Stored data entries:
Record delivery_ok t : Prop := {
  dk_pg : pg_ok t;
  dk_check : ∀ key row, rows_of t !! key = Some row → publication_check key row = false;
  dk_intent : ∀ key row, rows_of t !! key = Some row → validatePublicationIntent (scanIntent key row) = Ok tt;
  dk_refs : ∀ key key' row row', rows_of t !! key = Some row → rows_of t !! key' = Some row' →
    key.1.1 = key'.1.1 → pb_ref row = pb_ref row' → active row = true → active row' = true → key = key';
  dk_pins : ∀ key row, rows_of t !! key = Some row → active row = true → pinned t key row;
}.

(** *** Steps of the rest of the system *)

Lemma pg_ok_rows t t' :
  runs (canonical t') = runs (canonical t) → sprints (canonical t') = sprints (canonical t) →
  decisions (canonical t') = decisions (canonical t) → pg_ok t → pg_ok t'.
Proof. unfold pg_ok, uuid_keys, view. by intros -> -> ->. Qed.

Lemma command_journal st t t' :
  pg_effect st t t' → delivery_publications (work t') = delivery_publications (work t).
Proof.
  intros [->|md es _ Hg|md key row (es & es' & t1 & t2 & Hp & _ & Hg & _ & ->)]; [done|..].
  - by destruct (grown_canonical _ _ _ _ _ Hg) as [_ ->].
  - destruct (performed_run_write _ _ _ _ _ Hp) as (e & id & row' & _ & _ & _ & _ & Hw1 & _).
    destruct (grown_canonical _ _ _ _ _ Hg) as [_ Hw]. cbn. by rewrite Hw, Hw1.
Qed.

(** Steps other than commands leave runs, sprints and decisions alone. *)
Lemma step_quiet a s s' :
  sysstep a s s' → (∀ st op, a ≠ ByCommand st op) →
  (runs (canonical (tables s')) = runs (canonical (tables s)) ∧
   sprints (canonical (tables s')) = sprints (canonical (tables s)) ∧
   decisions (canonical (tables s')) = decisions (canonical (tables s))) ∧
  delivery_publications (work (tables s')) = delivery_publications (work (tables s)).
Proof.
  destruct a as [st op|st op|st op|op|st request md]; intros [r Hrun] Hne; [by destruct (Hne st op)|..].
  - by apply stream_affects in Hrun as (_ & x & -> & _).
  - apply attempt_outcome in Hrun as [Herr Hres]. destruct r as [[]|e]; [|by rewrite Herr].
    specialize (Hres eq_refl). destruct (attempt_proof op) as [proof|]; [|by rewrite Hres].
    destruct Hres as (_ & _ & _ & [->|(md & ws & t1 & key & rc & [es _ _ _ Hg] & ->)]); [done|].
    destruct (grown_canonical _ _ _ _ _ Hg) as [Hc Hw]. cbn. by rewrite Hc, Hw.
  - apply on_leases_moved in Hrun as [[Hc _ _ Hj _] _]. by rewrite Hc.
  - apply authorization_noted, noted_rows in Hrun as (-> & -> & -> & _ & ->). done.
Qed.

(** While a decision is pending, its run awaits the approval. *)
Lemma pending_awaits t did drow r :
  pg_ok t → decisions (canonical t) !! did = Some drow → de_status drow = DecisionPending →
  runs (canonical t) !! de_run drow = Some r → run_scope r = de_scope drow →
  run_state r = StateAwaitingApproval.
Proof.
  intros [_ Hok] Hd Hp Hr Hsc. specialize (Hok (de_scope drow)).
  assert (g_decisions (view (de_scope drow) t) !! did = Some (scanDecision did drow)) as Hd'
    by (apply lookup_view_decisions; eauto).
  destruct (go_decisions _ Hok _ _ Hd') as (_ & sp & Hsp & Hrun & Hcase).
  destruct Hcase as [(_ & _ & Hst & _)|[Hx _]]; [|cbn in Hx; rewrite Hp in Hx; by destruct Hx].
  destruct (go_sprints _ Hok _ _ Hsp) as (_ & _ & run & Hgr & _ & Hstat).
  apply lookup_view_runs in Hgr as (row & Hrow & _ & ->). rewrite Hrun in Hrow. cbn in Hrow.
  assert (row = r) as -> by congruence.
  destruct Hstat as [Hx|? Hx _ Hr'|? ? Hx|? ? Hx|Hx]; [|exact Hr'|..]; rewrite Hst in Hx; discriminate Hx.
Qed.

TASK STATEMENT: Would you be able to transcribe every line of the data exactly?

RESULT OF THIS TASK:
Record delivery_ok t : Prop := {
  dk_pg : pg_ok t;
  dk_check : ∀ key row, rows_of t !! key = Some row → publication_check key row = false;
  dk_intent : ∀ key row, rows_of t !! key = Some row → validatePublicationIntent (scanIntent key row) = Ok tt;
  dk_refs : ∀ key key' row row', rows_of t !! key = Some row → rows_of t !! key' = Some row' →
    key.1.1 = key'.1.1 → pb_ref row = pb_ref row' → active row = true → active row' = true → key = key';
  dk_pins : ∀ key row, rows_of t !! key = Some row → active row = true → pinned t key row;
}.

(** *** Steps of the rest of the system *)

Lemma pg_ok_rows t t' :
  runs (canonical t') = runs (canonical t) → sprints (canonical t') = sprints (canonical t) →
  decisions (canonical t') = decisions (canonical t) → pg_ok t → pg_ok t'.
Proof. unfold pg_ok, uuid_keys, view. by intros -> -> ->. Qed.

Lemma command_journal st t t' :
  pg_effect st t t' → delivery_publications (work t') = delivery_publications (work t).
Proof.
  intros [->|md es _ Hg|md key row (es & es' & t1 & t2 & Hp & _ & Hg & _ & ->)]; [done|..].
  - by destruct (grown_canonical _ _ _ _ _ Hg) as [_ ->].
  - destruct (performed_run_write _ _ _ _ _ Hp) as (e & id & row' & _ & _ & _ & _ & Hw1 & _).
    destruct (grown_canonical _ _ _ _ _ Hg) as [_ Hw]. cbn. by rewrite Hw, Hw1.
Qed.

(** Steps other than commands leave runs, sprints and decisions alone. *)
Lemma step_quiet a s s' :
  sysstep a s s' → (∀ st op, a ≠ ByCommand st op) →
  (runs (canonical (tables s')) = runs (canonical (tables s)) ∧
   sprints (canonical (tables s')) = sprints (canonical (tables s)) ∧
   decisions (canonical (tables s')) = decisions (canonical (tables s))) ∧
  delivery_publications (work (tables s')) = delivery_publications (work (tables s)).
Proof.
  destruct a as [st op|st op|st op|op|st request md]; intros [r Hrun] Hne; [by destruct (Hne st op)|..].
  - by apply stream_affects in Hrun as (_ & x & -> & _).
  - apply attempt_outcome in Hrun as [Herr Hres]. destruct r as [[]|e]; [|by rewrite Herr].
    specialize (Hres eq_refl). destruct (attempt_proof op) as [proof|]; [|by rewrite Hres].
    destruct Hres as (_ & _ & _ & [->|(md & ws & t1 & key & rc & [es _ _ _ Hg] & ->)]); [done|].
    destruct (grown_canonical _ _ _ _ _ Hg) as [Hc Hw]. cbn. by rewrite Hc, Hw.
  - apply on_leases_moved in Hrun as [[Hc _ _ Hj _] _]. by rewrite Hc.
  - apply authorization_noted, noted_rows in Hrun as (-> & -> & -> & _ & ->). done.
Qed.

(** While a decision is pending, its run awaits the approval. *)
Lemma pending_awaits t did drow r :
  pg_ok t → decisions (canonical t) !! did = Some drow → de_status drow = DecisionPending →
  runs (canonical t) !! de_run drow = Some r → run_scope r = de_scope drow →
  run_state r = StateAwaitingApproval.
Proof.
  intros [_ Hok] Hd Hp Hr Hsc. specialize (Hok (de_scope drow)).
  assert (g_decisions (view (de_scope drow) t) !! did = Some (scanDecision did drow)) as Hd'
    by (apply lookup_view_decisions; eauto).
  destruct (go_decisions _ Hok _ _ Hd') as (_ & sp & Hsp & Hrun & Hcase).
  destruct Hcase as [(_ & _ & Hst & _)|[Hx _]]; [|cbn in Hx; rewrite Hp in Hx; by destruct Hx].
  destruct (go_sprints _ Hok _ _ Hsp) as (_ & _ & run & Hgr & _ & Hstat).
  apply lookup_view_runs in Hgr as (row & Hrow & _ & ->). rewrite Hrun in Hrow. cbn in Hrow.
  assert (row = r) as -> by congruence.
  destruct Hstat as [Hx|? Hx _ Hr'|? ? Hx|? ? Hx|Hx]; [|exact Hr'|..]; rewrite Hst in Hx; discriminate Hx.
Qed.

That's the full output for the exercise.